Sty1 is activated during the 3AT-induced starvation response. A, haploid S. pombe strains KAY641 (row 1), KAY647 (row 2), KAY640 (row 3), KAY645 (row 4), KAY456 (row 5), KAY508 (row 6), KAY464 (row 7), KAY484 (row 8), KAY584 (row 9), KAY569 (row 10), and KAY606 (row 11) carrying the indicated mutations were spotted onto EMM-C medium with (+) or without (-) 10 mm 3AT as described in legend to Fig. 1A. B, KAY655 (sty1-His₆HA int6⁺) and KAY658 (sty1–6hisHA int6Δ) were treated with 30 mm 3AT or 1 mm H₂O₂ for the indicated times and used to prepare WCE. Western blots of the WCE were probed using anti-phospho-p38 antibodies. The blot was then stripped and probed with anti-HA antibodies to detect total levels of Sty1 protein. The graphs at the bottom indicate the time course of Sty1 activation in wild-type (int6⁺) and int6Δ cells. The relative reactivities against anti-phospho p38 antibodies compared with the value at time 0 were measured by NIH Image and plotted against time. Bars indicate standard deviations (n = 6 for int6⁺; n = 3 for int6Δ).

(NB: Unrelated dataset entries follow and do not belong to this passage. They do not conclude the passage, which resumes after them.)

(** copy(src, dest) of an unchanged file, the whole call: the planner's
    checks are all that touches the file system; the plan is empty and
    both pools of the executor have nothing to run. *)
Lemma copy_unchanged_file fuel (from into : string) (w : World) (s d : Stats) (w' : World) :
  let script :=
    [(Lstat from, RStats s); (Exists into, RBool true); (Lstat into, RStats d)]
    ++ (if st_mode s =? st_mode d then [] else [(Access into (st_mode s), RUnit)]) in
  (4 <= fuel)%nat ->
  isFile s = true -> isFile d = true ->
  st_size s = st_size d -> st_mtime s = st_mtime d ->
  settles fs_exec w script w' ->
  exists c,
    copy fs_exec pick fuel from into w = (Resolved tt, c)
    /\ c_world c = w'
    /\ actions (c_heap c) = []
    /\ c_trace c =
         [EvDo (CallStart 1); EvCall (OnStart 1); EvDo (FilesAdd into)]
         ++ script_events script
         ++ [EvDo (CallDone (DoneProgress into)); EvCall (OnProgress into);
             EvDo (CallStart 0); EvCall (OnStart 0)].
Proof.
  intros script Hfuel Hs Hd Hsize Hmtime Hrun.
  destruct fuel as [|fuel]; [lia|].
  set (data := mkRequest from into None (DoneProgress into)).
  set (c1 := mkConfig {| queue := []; possibleExtraneous := []; files := ∅;
                         actions := []; cells := [] |} w
               [EvDo (CallStart 1); EvCall (OnStart 1)]).
  pose proof (build_unchanged_file fuel data c1 s d w' Hs Hd Hsize Hmtime Hrun) as HB.
  cbv zeta in HB. cbn [src dest onDone data] in HB. fold script in HB.
  assert (Hn : (awaits_along fs_exec (build (S fuel) data) c1 <= S fuel)%nat).
  { pose proof (exec_awaits (build (S fuel) data) c1) as HA.
    rewrite HB in HA. cbn [snd c_trace] in HA.
    assert (length script <= 4)%nat
      by (subst script; destruct (st_mode s =? st_mode d); simpl; lia).
    rewrite awaits_in_app, awaits_in_cons, awaits_in_app, awaits_in_script in HA.
    cbn [fire_done snd map] in HA.
    rewrite !awaits_in_cons in HA. cbn [is_await] in HA.
    change (awaits_in []) with 0%nat in HA. lia. }
  unfold copy, copyBulk, buildActionsForCopy, plan_walk.
  change (do_cmd (CallStart (Z.of_nat (length [mkRequest from into None DoneNone])))
            (mkConfig (initial_heap [mkRequest from into None DoneNone] None) w []))
    with (mkConfig {| queue := [data]; possibleExtraneous := []; files := ∅;
                      actions := []; cells := [] |} w
            [EvDo (CallStart 1); EvCall (OnStart 1)]).
  cbn [drain queue c_heap take drop map set_queue c_world c_trace
       possibleExtraneous files actions cells].
  unfold promise_all. cbn [length].
  change (mkConfig _ w [EvDo (CallStart 1); EvCall (OnStart 1)]) with c1 at 1.
  rewrite (run_pool_single fs_exec pick 1 _ (S fuel) c1) by (exact Hn || lia).
  rewrite HB.
  rewrite drain_empty by reflexivity.
  subst c1.
  cbn [fire_done fst snd c_heap possibleExtraneous set_files remove_extraneous exec
       actions length filter map].
  unfold promise_queue. cbn [default length map filter].
  eexists. split.
  - change (filter _ []) with (@nil action). cbn [map].
    rewrite !run_pool_nil. reflexivity.
  - cbn [c_world c_heap c_trace do_cmd exec_cmd actions]. repeat split.
    cbn [map Z.of_nat app]. rewrite <- app_assoc. reflexivity.
Qed.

We next tested whether Sty1 is activated during the 3AT-induced starvation. Activation of Sty1 can be monitored by the status of the threonine and tyrosine residues that are phosphorylated by the MAPKK Wis1. These phosphorylation sites are well conserved between yeasts and the mammalian homologue p38 (39). As shown in Fig. 4B, Sty1 activation, as measured by reactivity to anti-phopho-p38 antibody, peaked at 15 min after 3AT treatment (top gels, lanes 1–5) without altering the cellular abundance of Sty1 as examined with antibodies specific to the HA epitope tag introduced at the C terminus of Sty1 (bottom gels). As expected, we confirmed that H₂O₂-induced oxidative stress strongly activated Sty1 (Fig. 4B, lane 6). We also noted that Sty1 was rapidly activated in both 3AT- and H₂O₂-treated int6Δ cells (Fig. 4B, lanes 7, 8, and 12). However, Sty1 was activated for a longer duration in int6Δ cells (lanes 7–11) (see “Discussion”).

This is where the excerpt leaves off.